Three weeks ago, Manchester City Council promised to “work with” neighbouring councils on pop-up cycle lanes. The lack of follow-through has prompted Extinction Rebellion and A6 Cycle Action to stage protests this week for pop-up lanes to deliver a green and socially just post-lockdown recovery.

Protests to highlight Manchester City Council’s inaction on creating pop-up cycle lanes have begun. This morning Extinction Rebellion Manchester erected a pop-up lane with signage and cones on the A56 Chester Rd. It bridges the 300m gap between the Trafford border, where the neighbouring council’s pop-up lane from Sale ends, and Deansgate. This Saturday, a safe, socially distanced cycle protest is planned on the A6 to demand a pop-up lane there and across Manchester.
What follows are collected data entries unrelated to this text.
Lemma perform_callback_budget acts : forall st c,
  timesFired c st <= timesFired c (perform' acts st) /\
  timesFired c (perform' acts st) + occ c (stored (perform' acts st))
    <= timesFired c st + occ c (stored st) + occ c (callbacksOfActions acts).
Proof.
  unfold timesFired.
  induction acts as [|a acts IH]; intros st c;
    cbn [perform callbacksOfActions flat_map]; [cbn; lia|].
  destruct (act_callback_effect a st) as (fired & L & B).
  specialize (IH (act' a st) c). specialize (B c).
  fold (callbacksOfActions acts) in *.
  rewrite L, !occ_app in IH. rewrite occ_app. lia.
Qed.

(** A callback that is neither stored nor passed to a later [speak],
    by the caller or by a callback, is never run. *)
Lemma unstored_callback_never_runs acts st c :
  onEndCallback st <> Some c ->
  ~ In c (callbacksOfActions acts) ->
  timesFired c (perform' acts st) = timesFired c st.
Proof.
  intros Hst Hev.
  destruct (perform_callback_budget acts st c) as [Lo Hi].
  assert (S0 : occ c (stored st) = 0).
  { unfold stored. destruct (onEndCallback st) as [cb|]; [|reflexivity].
    cbn. destruct (Nat.eq_dec cb c); [congruence|reflexivity]. }
  assert (E0 : occ c (callbacksOfActions acts) = 0) by (apply count_occ_not_In; exact Hev).
  lia.
Qed.
(** The request as it stands when [Sign] starts to canonicalize. *)
Lemma Sign_prepare_footprint (s : V4Signer) (now : Time) (req : Request)
    (payloadHash : string) :
  let r := snd (Sign_prepare' s now req payloadHash) in
  Method r = Method req /\ Host r = Host req /\ Path (req_URL r) = Path (req_URL req)
  /\ presigning r = presigning req
  /\ (presigning req = true ->
      RawQuery (req_URL r) = Values_Encode (Form r)
      /\ map_get "X-Amz-Algorithm" (Form r) = Some ["AWS4-HMAC-SHA256"]
      /\ map_get "X-Amz-SignedHeaders" (Form r) = Some [signedHeaders (req_Header r)]
      /\ (forall k : string,
            k <> "X-Amz-SignedHeaders" -> k <> "X-Amz-Algorithm" ->
            k <> "X-Amz-Credential" -> k <> "X-Amz-Date" ->
            map_get k (Form r) = map_get k (Form req))
      /\ (forall k : string,
            In k (map_keys (req_Header r))
            <-> k <> "X-Amz-Date" /\ (k = "Host" \/ In k (map_keys (req_Header req)))))
  /\ (presigning req = false ->
      Form r = Form req /\ req_URL r = req_URL req
      /\ (forall k : string,
            k = "Host" \/ k = "X-Amz-Content-Sha256" \/ In k (map_keys (req_Header req)) ->
            In k (map_keys (req_Header r)))
      /\ (forall k : string,
            In k (map_keys (req_Header r)) ->
            k = "Host" \/ k = "X-Amz-Date" \/ k = "X-Amz-Content-Sha256"
            \/ In k (map_keys (req_Header req)))).
Proof.
  unfold Sign_prepare.
  set (hash := if (payloadHash =? "")%string then _ else _). clearbody hash.
  set (req0 := with_Header (Header_Set "host" (Host req) (req_Header req)) req).
  assert (Hk0 : forall k : string,
             In k (map_keys (req_Header req0)) <-> k = "Host" \/ In k (map_keys (req_Header req)))
    by (intros k; unfold req0, Header_Set; cbn [with_Header req_Header];
        apply map_set_keys_in).
  destruct (requestTime_footprint now req0) as (Hm & Hh & Hf & Hu & Hk1 & Hk2).
  destruct (requestTime time_Parse time_Format now req0) as [t req1].
  cbn [snd] in Hm, Hh, Hf, Hu, Hk1, Hk2.
  change (Method req0) with (Method req) in Hm. change (Host req0) with (Host req) in Hh.
  change (Form req0) with (Form req) in Hf. change (req_URL req0) with (req_URL req) in Hu.
  assert (Hp : presigning req1 = presigning req)
    by (unfold presigning; rewrite Hf; reflexivity).
  rewrite Hp. destruct (presigning req) eqn:Hpre; cbn [snd].
  - cbv zeta.
    cbn [with_RawQuery with_Form with_Header Method Host req_URL Path RawQuery Form
         req_Header].
    rewrite Hu. repeat (split; [first [assumption|reflexivity]|]).
    split.
    + unfold presigning.
      cbn [with_RawQuery with_Form with_Header Form].
      rewrite !map_get_set.
      change (("X-Amz-Date" =? "X-Amz-Expires")%string) with false.
      change (("X-Amz-Credential" =? "X-Amz-Expires")%string) with false.
      change (("X-Amz-Algorithm" =? "X-Amz-Expires")%string) with false.
      change (("X-Amz-SignedHeaders" =? "X-Amz-Expires")%string) with false.
      cbv iota. rewrite Hf. exact Hpre.
    + split; [|discriminate]. intros _.
      split; [reflexivity|].
      split; [rewrite !map_get_set; reflexivity|].
      split; [rewrite !map_get_set; reflexivity|].
      split.
      * intros k H1 H2 H3 H4. rewrite !map_get_set.
        destruct (String.eqb_spec "X-Amz-Date" k); [congruence|].
        destruct (String.eqb_spec "X-Amz-Credential" k); [congruence|].
        destruct (String.eqb_spec "X-Amz-Algorithm" k); [congruence|].
        destruct (String.eqb_spec "X-Amz-SignedHeaders" k); [congruence|].
        now rewrite Hf.
      * intros k. unfold Header_Del.
        change (CanonicalMIMEHeaderKey "x-amz-date") with "X-Amz-Date".
        rewrite map_del_keys_in. split.
        -- intros [Hne Hin]. split; [exact Hne|].
           apply Hk0. destruct (Hk2 k Hin) as [Heq|Hin0]; [contradiction|exact Hin0].
        -- intros [Hne Hin]. split; [exact Hne|]. apply Hk1, Hk0, Hin.
  - cbn [with_Header Method Host req_URL Form req_Header].
    rewrite Hu. repeat (split; [first [assumption|reflexivity]|]).
    split; [discriminate|]. intros _.
    repeat (split; [first [assumption|reflexivity]|]).
    unfold Header_Set.
    change (CanonicalMIMEHeaderKey "x-amz-content-sha256") with "X-Amz-Content-Sha256".
    split; intros k Hk.
    + apply map_set_keys_in. destruct Hk as [Hk|[Hk|Hk]].
      * right. apply Hk1, Hk0. now left.
      * now left.
      * right. apply Hk1, Hk0. now right.
    + apply map_set_keys_in in Hk. destruct Hk as [Hk|Hk]; [tauto|].
      destruct (Hk2 k Hk) as [Heq|Hin0]; [tauto|].
      apply Hk0 in Hin0. tauto.
Qed.

(** X14.  An empty payload hash stands for the hash of the empty payload,
    and when the request is presigned (its form has [X-Amz-Expires]) the
    payload hash handed to [Sign] has no influence at all on the outcome. *)
Theorem Sign_payload_hash_argument (s : V4Signer) (now : Time) (req : Request) :
  Sign' s now req "" = Sign' s now req (EmptyStringSHA256Hex sha256_Sum hex)
  /\ (presigning req = true ->
      forall payloadHash payloadHash' : string,
        Sign' s now req payloadHash = Sign' s now req payloadHash').
Proof.
  split.
  - unfold Sign, Sign_prepare.
    change (("" =? "")%string) with true. cbv iota.
    destruct (EmptyStringSHA256Hex sha256_Sum hex =? "")%string; reflexivity.
  - intros Hpre payloadHash payloadHash'.
    unfold Sign, Sign_prepare.
    set (req0 := with_Header (Header_Set "host" (Host req) (req_Header req)) req).
    destruct (requestTime_footprint now req0) as (_ & _ & Hf & _).
    destruct (requestTime time_Parse time_Format now req0) as [t req1].
    cbn [snd] in Hf. change (Form req0) with (Form req) in Hf.
    assert (Hp : presigning req1 = true)
      by (unfold presigning in *; rewrite Hf; exact Hpre).
    cbv zeta. rewrite Hp. reflexivity.
Qed.

(** X15.  Presigning: [Sign] returns no error, leaves the method, the host
    and the path alone, and puts the signature into the form only.  The raw
    query it has written encodes the form as it was before the signature
    went in; the form names the algorithm and, as signed headers, exactly
    the headers the request ends up with; no other name of the form
    changes.  The request ends up with the headers it had and [Host], and
    without [X-Amz-Date]; no [Authorization] header is added. *)
Theorem Sign_presigned_request (s : V4Signer) (now : Time) (req : Request)
    (payloadHash : string) :
  presigning req = true ->
  let req' := fst (Sign' s now req payloadHash) in
  snd (Sign' s now req payloadHash) = None
  /\ Method req' = Method req /\ Host req' = Host req
  /\ Path (req_URL req') = Path (req_URL req)
  /\ (exists (form0 : Values) (sig : string),
        Form req' = map_set "X-Amz-Signature" [sig] form0
        /\ RawQuery (req_URL req') = Values_Encode form0
        /\ map_get "X-Amz-Algorithm" form0 = Some ["AWS4-HMAC-SHA256"]
        /\ map_get "X-Amz-SignedHeaders" form0 = Some [signedHeaders (req_Header req')]
        /\ (forall k : string,
              k <> "X-Amz-SignedHeaders" -> k <> "X-Amz-Algorithm" ->
              k <> "X-Amz-Credential" -> k <> "X-Amz-Date" ->
              map_get k form0 = map_get k (Form req)))
  /\ (forall k : string,
        In k (map_keys (req_Header req'))
        <-> k <> "X-Amz-Date" /\ (k = "Host" \/ In k (map_keys (req_Header req)))).
Proof.
  intros Hpre.
  destruct (Sign_outcome s now req payloadHash) as (t & r & hash & sig & Hprep & HS).
  pose proof (Sign_prepare_footprint s now req payloadHash) as Hfp.
  rewrite Hprep in Hfp. cbn [snd] in Hfp.
  destruct Hfp as (Hm & Hh & Hpath & Hpr & Hfacts & _).
  destruct (Hfacts Hpre) as (Hraw & Halg & Hsh & Hother & Hkeys).
  rewrite HS. cbv zeta. rewrite Hpr, Hpre. cbn [fst snd].
  cbn [with_Form with_Header Method Host req_URL Form req_Header].
  pose proof (canonicalHeaders_keeps_keys (req_Header r)) as Hk.
  repeat (split; [first [assumption|reflexivity]|]).
  split.
  - exists (Form r), sig.
    repeat (split; [first [assumption|reflexivity]|]).
    split; [|exact Hother].
    rewrite Hsh. do 2 f_equal. apply signedHeaders_same_keys. now rewrite Hk.
  - intros k. rewrite Hk. apply Hkeys.
Qed.

(** X16.  Header signing: [Sign] returns no error and leaves the method,
    the host, the form and the URL alone.  The header map it leaves is the
    one it signed with the [Authorization] entry set on top, so the
    signed-header list in that entry is taken before the entry goes in.
    The headers of the request stay, [Host], [X-Amz-Content-Sha256] and
    [Authorization] are there afterwards, and the only other header that
    can appear is [X-Amz-Date]. *)
Theorem Sign_header_request (s : V4Signer) (now : Time) (req : Request)
    (payloadHash : string) :
  presigning req = false ->
  let req' := fst (Sign' s now req payloadHash) in
  snd (Sign' s now req payloadHash) = None
  /\ Method req' = Method req /\ Host req' = Host req
  /\ Form req' = Form req /\ req_URL req' = req_URL req
  /\ (exists (h1 : Header) (t : Time) (sig : string),
        req_Header req'
        = map_set "Authorization" [authorization time_Format s h1 t sig] h1)
  /\ (forall k : string,
        k = "Host" \/ k = "X-Amz-Content-Sha256" \/ k = "Authorization"
        \/ In k (map_keys (req_Header req)) ->
        In k (map_keys (req_Header req')))
  /\ (forall k : string,
        In k (map_keys (req_Header req')) ->
        k = "Host" \/ k = "X-Amz-Date" \/ k = "X-Amz-Content-Sha256"
        \/ k = "Authorization" \/ In k (map_keys (req_Header req))).
Proof.
  intros Hpre.
  destruct (Sign_outcome s now req payloadHash) as (t & r & hash & sig & Hprep & HS).
  pose proof (Sign_prepare_footprint s now req payloadHash) as Hfp.
  rewrite Hprep in Hfp. cbn [snd] in Hfp.
  destruct Hfp as (Hm & Hh & Hpath & Hpr & _ & Hfacts).
  destruct (Hfacts Hpre) as (Hform & Hurl & Hin & Hout).
  rewrite HS. cbv zeta. rewrite Hpr, Hpre. cbn [fst snd].
  cbn [with_Form with_Header Method Host req_URL Form req_Header].
  pose proof (canonicalHeaders_keeps_keys (req_Header r)) as Hk.
  unfold Header_Set. change (CanonicalMIMEHeaderKey "Authorization") with "Authorization".
  repeat (split; [first [assumption|reflexivity]|]).
  split; [eexists _, t, sig; reflexivity|].
  split; intros k Hkin.
  - apply map_set_keys_in. rewrite Hk.
    destruct Hkin as [H|[H|[H|H]]]; [right; apply Hin; tauto|right; apply Hin; tauto
                                    |now left|right; apply Hin; tauto].
  - apply map_set_keys_in in Hkin. rewrite Hk in Hkin.
    destruct Hkin as [H|H]; [tauto|]. specialize (Hout k H). tauto.
Qed.
(** X2.  The verifier never touches the header or the route parameters of
    the request, and when it answers with an error the whole request,
    [req.user] included, is what it was. *)
Theorem authenticateToken_request (verify : Verifier) (db : Database)
    (w : World) :
  let w' := snd (authenticateToken verify db w) in
  Request.authorization (req w') = Request.authorization (req w)
  /\ Request.workspaceId (req w') = Request.workspaceId (req w)
  /\ Request.clientId (req w') = Request.clientId (req w)
  /\ (fst (authenticateToken verify db w) <> Next -> req w' = req w).
Proof.
  authenticateToken_paths verify db w; repeat split; auto;
    intros H; now elim H.
Qed.

(** X3.  A token that [jwt.verify] rejects with an error named neither
    [JsonWebTokenError] nor [TokenExpiredError] (a token that is not valid
    yet, say) is answered with the generic 500, after the error is logged
    and without a lookup. *)
Theorem authenticateToken_other_verify_error (verify : Verifier)
    (db : Database) (w : World) (e : Err.t) :
  truthy (token_of (Request.authorization (req w))) = true ->
  verify (token_of (Request.authorization (req w))) = Raises e ->
  Err.name e <> "JsonWebTokenError" ->
  Err.name e <> "TokenExpiredError" ->
  authenticateToken verify db w
  = (answer 500 "Authentication failed"
            "Internal server error during authentication",
     emit (LogError "Authentication error:" e) w).
Proof.
  intros Ht Hv Hjwt Hexp.
  apply String.eqb_neq in Hjwt. apply String.eqb_neq in Hexp.
  rewrite (authenticateToken_rejected verify db w e Ht Hv).
  unfold authenticateToken_catch. rewrite Hjwt, Hexp. reflexivity.
Qed.

Lemma authenticateToken_other_verify_error_witness :
  let w := Sample.request (JStr "Bearer tok-1") JUndefined JUndefined None in
  authenticateToken Sample.verify_early Sample.db w
  = (answer 500 "Authentication failed"
            "Internal server error during authentication",
     emit (LogError "Authentication error:" Sample.not_before) w).
Proof.
  intros w.
  refine (authenticateToken_other_verify_error Sample.verify_early Sample.db
            w Sample.not_before eq_refl eq_refl _ _); discriminate.
Defined.

Lemma lookups_app (evs evs' : list Event) :
  lookups (evs ++ evs') = (lookups evs ++ lookups evs')%list.
Proof. apply filter_app. Qed.

(** X4.  The verifier makes at most one lookup, in the [users] table, and
    none at all unless the header carries a token that [jwt.verify]
    accepts. *)
Theorem authenticateToken_lookups (verify : Verifier) (db : Database)
    (w : World) :
  (exists p,
      verify (token_of (Request.authorization (req w))) = Value p
      /\ truthy (token_of (Request.authorization (req w))) = true
      /\ lookups (trace (snd (authenticateToken verify db w)))
         = (lookups (trace w) ++ [DbSingle "users" (userId p)])%list)
  \/ ((truthy (token_of (Request.authorization (req w))) = false
       \/ exists e,
           verify (token_of (Request.authorization (req w))) = Raises e)
      /\ lookups (trace (snd (authenticateToken verify db w)))
         = lookups (trace w)).
Proof.
  authenticateToken_paths verify db w; rewrite ?lookups_app; cbn;
    rewrite ?app_nil_r;
    try (left; eexists; repeat split; reflexivity);
    right; split; eauto.
Qed.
The protests come nearly three weeks after Manchester City Council (MCC) created uproar when it announced it would not be creating pop-up lanes, leaving a big hole in plans for a Greater Manchester network. The ensuing backlash from MP’s, councillors, and the public led MCC to announce they had bid for £600k for walking and cycling interventions as part of a region-wide bid, and to clarify they would “work with” neighbouring local authorities who created pop-up lanes to ensure the safety of all road users. Since then, however, no action has been taken by the Council. Most notably, Trafford’s pop-up lane that has been in place for weeks still came to an abrupt end at the Manchester border.

That changed this morning when Extinction Rebellion (XR) took matters into their own hands. Using cones and signage, the high profile environmental group created a safe pop-up lane in the style of Trafford’s lane. A spokesperson for the group says:

“I am appalled at Manchester City Council’s inaction.  This is a public health, social justice and an environmental issue. Approximately a third of [Greater] Manchester [households] do not own a car and, especially those from the East side of the city near the A6 corridor, have a no-win choice to make. Either they end up on overcrowded and unsafe public transport, or they take their lives in their hands and cycle on streets packed with cars with no dedicated cycle lanes.”

Due to social distancing, public transport will be running at 10% capacity. To accommodate the need for alternative transport options, the government has issued statutory guidance and made emergency funds available for temporary walking and cycling measures. XR say failing to create pop-up lanes is potentially illegal because it fails to heed Statutory Guidance to prioritise cycling infrastructure. MCC’s initial rejection of pop-up lanes led Lord Berkeley to raise the issue in the House of Lords, saying Greater Manchester’s plan “has one big hole in the middle because Manchester City Council won’t cooperate.”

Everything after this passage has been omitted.